One thing that could help doctors fight sepsis is developing a diagnostic that can identify high levels of cell-free hemoglobin as a biomarker for sepsis. This could help the care team determine quickly which patients could benefit from acetaminophen treatment.

“One problem in critical care is the patients get sick so fast, that we do not normally have time to figure out which biomarkers help predict which therapy could give the best outcome,” said senior author Michael Matthay, MD, professor of medicine and anesthesia at the University of California, San Francisco. “We hope that these findings will underscore the potential therapeutic value of using a biomarker to help successfully find a treatment that will work when patients need it the most.”

For this clinical trial, the researchers enrolled 447 adults with sepsis and respiratory and circulatory organ dysfunction spanning 40 academic medical centers from October 2021 to April 2023. Patients were randomized with one group receiving acetaminophen intravenously every six hours for five days. The control group received placebo on the same regimen. Patients were followed for 28 days post treatment. The team also conducted an analysis of only those patients with levels of cell-free hemoglobin above a predefined threshold. Of special interest to the researchers was how many patients stayed alive with no organ support such as ventilation or treatments for kidney failure.

The data showed that the treatment was safe for all patients, but there was no difference in liver injury, low blood pressure, or other adverse events compared with the placebo group. When examining secondary outcomes, the team found significantly lower rates of organ injury and acute respiratory distress syndrome in the acetaminophen group.

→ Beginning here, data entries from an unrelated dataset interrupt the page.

Definition ffs_createLink (st : vfs) (now parent target : Z) (s : name) : outcome (Z * vfs) :=
  let* (p, st) := vfs_linkCreate st now s target NULL in
  attach_new st parent p.

(** A link hands the access on to itself and finds its own lock taken; fuel 2
    is where that shows. *)
Fixpoint access_fuel (fuel : nat) (st : vfs) (parent : Z) (s : name) : outcome (Z * vfs) :=
  match fuel with
  | O => Hang
  | S f =>
      let* st := vfs_nodeLock st parent in
      let* (p, st) := vfs_nodeWithName (access_fuel f) st parent s in
      let* st := vfs_nodeUnlock st parent in
      if p =? NULL then Ok (NULL, st) else
      let* n := node_at st p in
      Ok (if (bool_decide (n_type n = vfs_nodeTypeLink) : bool) then n_target n else p, st)
  end.

Definition ffs_accessNode (st : vfs) (parent : Z) (s : name) : outcome (Z * vfs) := access_fuel 2 st parent s.

Definition ffs_nodeRemove (st : vfs) (p : Z) : outcome (bool * vfs) :=
  let* n := node_at st p in
  let directory := n_parent n in
  let* st := vfs_nodeLock st directory in
  let* (result, st) := vfs_directoryRemoveNode st directory p in
  let* st := vfs_nodeUnlock st directory in
  Ok (result, st).

(** [name] is null when the node keeps its own. *)
Definition ffs_nodeMove (st : vfs) (p newParent : Z) (rename : option name) : outcome (bool * vfs) :=
  let* n := node_at st p in
  let directory := n_parent n in
  let* st := vfs_nodeRetain st p in
  let* st := vfs_nodeLock st directory in
  let s := default (n_name n) rename in
  let* d := node_at st newParent in
  let* childs := childs_of d in
  let current := object_for childs s in
  let* full :=
    if current =? NULL then Ok false else
    let* c := node_at st current in
    if bool_decide (n_type c = vfs_nodeTypeDirectory) then let* childs := childs_of c in Ok (0 <? Z.of_nat (size childs)) else Ok false in
  if (full : bool) then
    let* st := vfs_nodeUnlock (vs_errno st ENOTEMPTY) directory in
    let* st := vfs_nodeRelease st p in
    Ok (false, st)
  else
    let* (_, st) := if current =? NULL then Ok (false, st) else vfs_directoryRemoveNode st newParent current in
    let* (_, st) := vfs_directoryRemoveNode st directory p in
    let* st :=
      match rename with
      | Some s => let* s := fits_name s in update_node st p (fun n => nd_name n s)
      | None => Ok st
      end in
    let* (_, st) := vfs_directoryAttachNode st newParent p in
    let* st := vfs_nodeUnlock st directory in
    let* st := vfs_nodeRelease st p in
    Ok (true, st).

In the subset of patients with higher cell-free hemoglobin levels, the researchers found:

  • 8% of patients in the acetaminophen group needed assisted ventilation compared to 23% of patients in the placebo group; and
  • After 28 days, 12% of patients in the acetaminophen group had died, compared to 21% in the placebo group.

“While the anticipated effects of acetaminophen therapy were not realized for all sepsis patients, this study shows that it still holds promise for the most critically ill” said James Kiley, PhD, director of the division of lung diseases at the National Heart, Lung, and Blood Institute, part of NIH. “Though, more research is needed to uncover the mechanisms and validate these results.”

With the results for critically ill patients in this current study trending in the right direction, Ware and Matthay are now planning a larger clinical trial, one that will likely enroll only those patients with higher cell-free hemoglobin levels.